- _The problem_
Filter the entries for the string "Scalar". Copy each line that has it.

*** Supplied information Section Begins ***

(* ===== verification/CholeskyTotal.v ===== *)
(** * CholeskyTotal: the factorisation of a positive definite matrix exists

    [chol] refuses a matrix when the number under a square root is not
    positive.  For a symmetric positive definite matrix that never happens:
    the number is the value of the quadratic form at a vector that is not
    zero ([schur_form]), so [chol] returns.  The argument is the classical
    one: with the rows [C] computed so far, the new row [r] solves
    [C r = a], and for the solution [w] of [C' w = r] the vector
    [z = (-w, 1, 0, ..)] gives [z' A z = a_ii - r . r].

    The argument is stated for forms given by their entries
    ([schur_positive]; the forms are those of [QuadraticForms], where
    positive definiteness is kept when the coordinates are permuted), so
    that it also serves the pivoted factorisation, whose rows come in the
    order of the pivots.

    The converse holds too: what [chol] factors is [C C'] for a lower
    triangular [C] with a positive diagonal, whose form is a sum of squares
    that vanishes at zero only ([chol_Val_pos_def]).  So on a square
    symmetric matrix [torch.cholesky] returns exactly when the matrix is
    positive definite and raises [RuntimeError] otherwise
    ([chol_is_Val_iff], [chol_Raise_iff]). *)

From Stdlib Require Import Ring Field.
From S2P Require Import Prelude Scalar Tensor Matrix MatrixAlgebra.
From S2P Require Import DenseSolver DenseSolverProofs QuadraticForms.

(** ** The quadratic form at the vector [z] *)

Section schur.
Context {F : Type} {SF : Scalar F} {EF : ExactField F}.
Variables (k i : nat) (a c : nat → nat → F) (r w : nat → F).

Add Field schur_field : ef_field.

Definition schur_z (p : nat) : F :=
  if decide (p < i) then sopp (w p)
  else if decide (p = i) then sone else szero.

Lemma schur_z_lt p : p < i → schur_z p = sopp (w p).
Proof using Type. intros. unfold schur_z. by rewrite decide_True. Qed.

Lemma schur_z_eq : schur_z i = sone.
Proof using Type.
  unfold schur_z. by rewrite decide_False, decide_True by lia.
Qed.

Lemma schur_z_gt p : i < p → schur_z p = szero.
Proof using Type. intros. unfold schur_z. by rewrite !decide_False by lia. Qed.

Hypothesis Hik : i < k.
Hypothesis Hsym : ∀ p q, p < k → q < k → a p q = a q p.
Hypothesis Hgram : ∀ p q, p < i → q < i → ssum i (λ t, c p t ⊗ c q t) = a p q.
Hypothesis Hrow : ∀ p, p < i → ssum i (λ t, c p t ⊗ r t) = a i p.
Hypothesis Hw : ∀ u, u < i → ssum i (λ t, c t u ⊗ w t) = r u.

(** Row [p] of [A] applied to [z]. *)
Lemma schur_inner p :
  ssum k (λ q, a p q ⊗ schur_z q) = a p i ⊖ ssum i (λ q, a p q ⊗ w q).
Proof using EF Hik.
  rewrite (ssum_truncate k (S i));
    [|lia|intros q ??; rewrite schur_z_gt by lia; ring].
  rewrite ssum_S, schur_z_eq,
    (ssum_ext i _ (λ q, sopp (a p q ⊗ w q))), ssum_opp;
    [ring|intros q Hq; rewrite schur_z_lt by done; ring].
Qed.

(** [A w] is the new row of [A], on the rows before it. *)
Lemma schur_rows p : p < i → ssum i (λ q, a p q ⊗ w q) = a i p.
Proof using EF Hgram Hrow Hw.
  intros Hp.
  by apply (factored_system i a c w r (λ p, a i p)).
Qed.

Lemma schur_last : ssum i (λ q, a i q ⊗ w q) = ssum i (λ t, r t ⊗ r t).
Proof using EF Hrow Hw.
  rewrite (ssum_ext i _ (λ q, ssum i (λ t, r t ⊗ (c q t ⊗ w q)))).
  - rewrite ssum_exchange. apply ssum_ext. intros t Ht.
    by rewrite ssum_mul_l, Hw.
  - intros q Hq. rewrite <-(Hrow q Hq), <-ssum_mul_r.
    apply ssum_ext. intros; ring.
Qed.

(** The quadratic form at [z] is the number under the square root. *)
Lemma schur_form :
  ssum k (λ p, schur_z p ⊗ ssum k (λ q, a p q ⊗ schur_z q))
  = a i i ⊖ ssum i (λ t, r t ⊗ r t).
Proof using All.
  rewrite (ssum_truncate k (S i));
    [|lia|intros q ??; rewrite schur_z_gt by lia; ring].
  rewrite ssum_last, schur_z_eq, schur_inner, schur_last; [ring|].
  intros p Hp. rewrite schur_inner, schur_rows, (Hsym p i) by (done || lia).
  ring.
Qed.
End schur.

Section positive.
Context {F : Type} `{ExactField F}.
Implicit Types (a c : nat → nat → F) (r z : nat → F) (n k i : nat).

Add Field positive_field : ef_field.

(** The number under the square root: with the rows [c] of a factor of
    the leading [i x i] block of a positive definite symmetric form [a],
    and the solution [r] of [c r = a_i], the number [a_ii - r . r] is
    positive. *)
Lemma schur_positive k i a c r :
  i < k → pd_fun k a → (∀ p q, p < k → q < k → a p q = a q p) →
  (∀ p t, p < t → t < i → c p t = szero) → (∀ p, p < i → c p p ≠ szero) →
  (∀ p q, p < i → q < i → ssum i (λ t, c p t ⊗ c q t) = a p q) →
  (∀ p, p < i → ssum i (λ t, c p t ⊗ r t) = a i p) →
  szero ≺ a i i ⊖ ssum i (λ t, r t ⊗ r t).
Proof.
  intros Hi Hpd Hsym Hup Hd Hgram Hrow.
  set (C := mat_tab i i c). set (y := r <$> seq 0 i).
  assert (lower_regular C i) as Hlr.
  { split; intros; unfold C; rewrite mget_mat_tab by lia; auto. }
  rewrite <-(schur_form k i a c r (λ t, backward_subst C y !!! t));
    [|done..|].
  - apply Hpd. exists i. split; [done|].
    rewrite schur_z_eq. apply ef_one_neq_zero.
  - intros u Hu.
    rewrite <-(lookup_total_tab r i u Hu), <-(backward_subst_solves C y u)
      by done.
    apply ssum_ext. intros t Ht. unfold C. by rewrite mget_mat_tab.
Qed.
End positive.

(** ** [chol] on a positive definite matrix *)

Section total.
Context {F : Type} `{ExactSqrt F}.
Implicit Types (A C : mat F) (Ls : list (list F)).

(** [z' A z > 0] for every [z] that is not zero. *)
Definition pos_def A : Prop := pd_fun (mrows A) (mget A).

(** The number under the square root of row [i] is positive. *)
Lemma chol_pivot_positive A i Ls :
  mat_symmetric A → pos_def A → i < mrows A →
  buildM (chol_step (mrows A) (mdata A)) i = Val Ls →
  szero ≺ mget A i i
          ⊖ dot (forward_subst (Mat i (mrows A) Ls) (mdata A !!! i))
                (forward_subst (Mat i (mrows A) Ls) (mdata A !!! i)).
Proof.
  intros Hsym Hpd Hi HLs.
  set (C := Mat i (mrows A) Ls). set (r := forward_subst C (mdata A !!! i)).
  pose proof (chol_prefix_rec A i Ls ltac:(lia) HLs) as Hrec. fold C in Hrec.
  pose proof (chol_rec_lower_regular A C i Hrec) as Hlr.
  destruct (chol_prefix_spec (mrows A) (mdata A) i Ls ltac:(lia) HLs)
    as [_ Hrows].
  assert (rows_long C) as Hlong.
  { intros t Ht. simpl in *. rewrite (proj1 (Hrows t Ht)). lia. }
  assert (length r = i) as Hr by apply (forward_subst_spec C _ Hlong).
  rewrite dot_prefix, Hr by done.
  apply (schur_positive (mrows A) i (mget A) (mget C) (λ t, r !!! t));
    [done..|apply Hlr|apply Hlr| |].
  - intros p q Hp Hq. apply (chol_rec_gram A C i); [done| |done..].
    intros ????. apply Hsym; lia.
  - intros p Hp. by apply (forward_subst_solves C (mdata A !!! i) p).
Qed.

(** Row [i] can be computed. *)
Lemma chol_step_is_Val A i Ls :
  mat_symmetric A → pos_def A → i < mrows A →
  buildM (chol_step (mrows A) (mdata A)) i = Val Ls →
  is_Val (chol_step (mrows A) (mdata A) Ls i).
Proof.
  intros Hsym Hpd Hi HLs. unfold chol_step, chol_row.
  rewrite buildM_S, (chol_row_forward _ _ _ (mrows A)). res_simpl.
  unfold chol_entry. rewrite decide_True by done. cbv zeta.
  pose proof (chol_pivot_positive A i Ls Hsym Hpd Hi HLs) as Hpos.
  unfold mget in Hpos. rewrite Hpos. res_simpl. apply is_Val_Val.
Qed.

(** [chol] returns on a symmetric positive definite matrix. *)
Lemma chol_is_Val A :
  mrows A = mcols A → mat_symmetric A → pos_def A → is_Val (chol A).
Proof.
  intros Hsq Hsym Hpd. unfold chol, chol_rows. rewrite decide_True by done.
  destruct (buildM_is_Val (chol_step (mrows A) (mdata A)) (mrows A))
    as [Ls HLs]; [intros i Ls ??; by apply chol_step_is_Val|].
  rewrite HLs. res_simpl. apply is_Val_Val.
Qed.
End total.

(** ** The factorisation exists only for a positive definite matrix *)

Section complete.
Context {F : Type} `{ExactSqrt F}.
Implicit Types (A C : mat F).
Add Field chol_complete_field : ef_field.

Lemma chol_raises_only A : raises_only RuntimeError (chol A).
Proof.
  unfold chol. case_decide; [|by intros e [= <-]].
  apply raises_only_bind; [|intros; apply raises_only_Val].
  apply buildM_raises_only. intros Ls i. unfold chol_step.
  apply raises_only_bind; [|intros; apply raises_only_Val].
  apply buildM_raises_only. intros acc j. unfold chol_entry.
  case_decide; [|apply raises_only_Val].
  destruct (sltb _ _); [apply raises_only_Val|by intros e [= <-]].
Qed.

(** A sum of squares that is zero has no term that is not. *)
Lemma ssum_squares_zero n (y : nat → F) :
  ssum n (λ t, y t ⊗ y t) = szero → ∀ t, t < n → y t = szero.
Proof.
  intros Hz t Ht. destruct (ef_eq_dec (y t) szero) as [|Hne]; [done|].
  assert (szero ≺ y t ⊗ y t) as Hpos.
  { apply ef_lt_of_le_neq; [apply (ef_sqr_nonneg (y t))|].
    intros Heq. by apply (ef_mul_neq_zero (y t) (y t)). }
  pose proof (ssum_term_le n (λ t, y t ⊗ y t) t
    (λ j _, ef_sqr_nonneg (y j)) Ht) as Hle.
  rewrite Hz in Hle. simpl in Hle.
  by rewrite (proj1 (ef_lt_iff _ _) Hpos) in Hle.
Qed.

(** A lower triangular matrix with a diagonal without zeros: its transpose
    sends no other vector than zero to zero. *)
Lemma lower_regular_injective C k (z : nat → F) :
  lower_regular C k →
  (∀ t, t < k → ssum k (λ p, mget C p t ⊗ z p) = szero) →
  ∀ p, p < k → z p = szero.
Proof.
  intros [Hab Hd] Hy.
  assert (∀ d p, k - d ≤ p → p < k → z p = szero) as Hind.
  { induction d as [|d IH]; intros p Hp Hk; [lia|].
    destruct (decide (k - d ≤ p)) as [|Hlt]; [by apply IH|].
    pose proof (Hy p Hk) as Hyp.
    rewrite (ssum_split k (S p)), ssum_S in Hyp by lia.
    rewrite (ssum_ext p _ (λ _, szero)), ssum_zero in Hyp
      by (intros q Hq; rewrite Hab by lia; ring).
    rewrite (ssum_ext (k - S p) _ (λ _, szero)), ssum_zero in Hyp
      by (intros u Hu; rewrite (IH (S p + u)) by lia; ring).
    destruct (ef_eq_dec (z p) szero) as [|Hne]; [done|].
    exfalso. apply (ef_mul_neq_zero (mget C p p) (z p)); [by apply Hd|done|].
    rewrite <-Hyp. ring. }
  intros p Hp. apply (Hind k); lia.
Qed.

(** What [chol] factors is positive definite. *)
Lemma chol_Val_pos_def A C :
  mat_symmetric A → chol A = Val C → pos_def A.
Proof.
  intros Hsym HC. pose proof (chol_entries A C HC) as Hrec.
  pose proof (chol_rec_lower_regular A C _ Hrec) as Hlr.
  intros z (p&Hp&Hz). change (szero ≺ bform (mrows A) (mget A) z z).
  rewrite (bform_ext _ _
    (λ p q, ssum (mrows A) (λ t, mget C p t ⊗ mget C q t)) z z z z);
    [|intros; symmetry; by apply (chol_rec_gram A C)|done..].
  rewrite (bform_gram _ _ (λ t p, mget C p t)).
  apply ef_lt_of_le_neq.
  - apply ssum_nonneg. intros t _. apply ef_sqr_nonneg.
  - intros Hz0. symmetry in Hz0. apply Hz.
    apply (lower_regular_injective C (mrows A)); [done| |done].
    by apply (ssum_squares_zero (mrows A)
      (λ t, ssum (mrows A) (λ p, mget C p t ⊗ z p))).
Qed.

(** [torch.cholesky] on a square symmetric matrix: it returns exactly when
    the matrix is positive definite, and raises [RuntimeError] when it is
    not. *)
Lemma chol_is_Val_iff A :
  mrows A = mcols A → mat_symmetric A → is_Val (chol A) ↔ pos_def A.
Proof.
  intros Hsq Hsym. split; [|by apply chol_is_Val].
  intros [C HC]. by eapply chol_Val_pos_def.
Qed.

Lemma chol_Raise_iff A :
  mrows A = mcols A → mat_symmetric A →
  chol A = Raise RuntimeError ↔ ¬ pos_def A.
Proof.
  intros Hsq Hsym. rewrite <-chol_is_Val_iff by done. split.
  - intros HA [C HC]. congruence.
  - intros Hno. destruct (chol A) as [C|e] eqn:HA; [destruct Hno; by eexists|].
    f_equal. by apply (chol_raises_only A).
Qed.
End complete.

*** Supplied information Section Ends ***

- _Reply_
From S2P Require Import Prelude Scalar Tensor Matrix MatrixAlgebra.
Context {F : Type} {SF : Scalar F} {EF : ExactField F}.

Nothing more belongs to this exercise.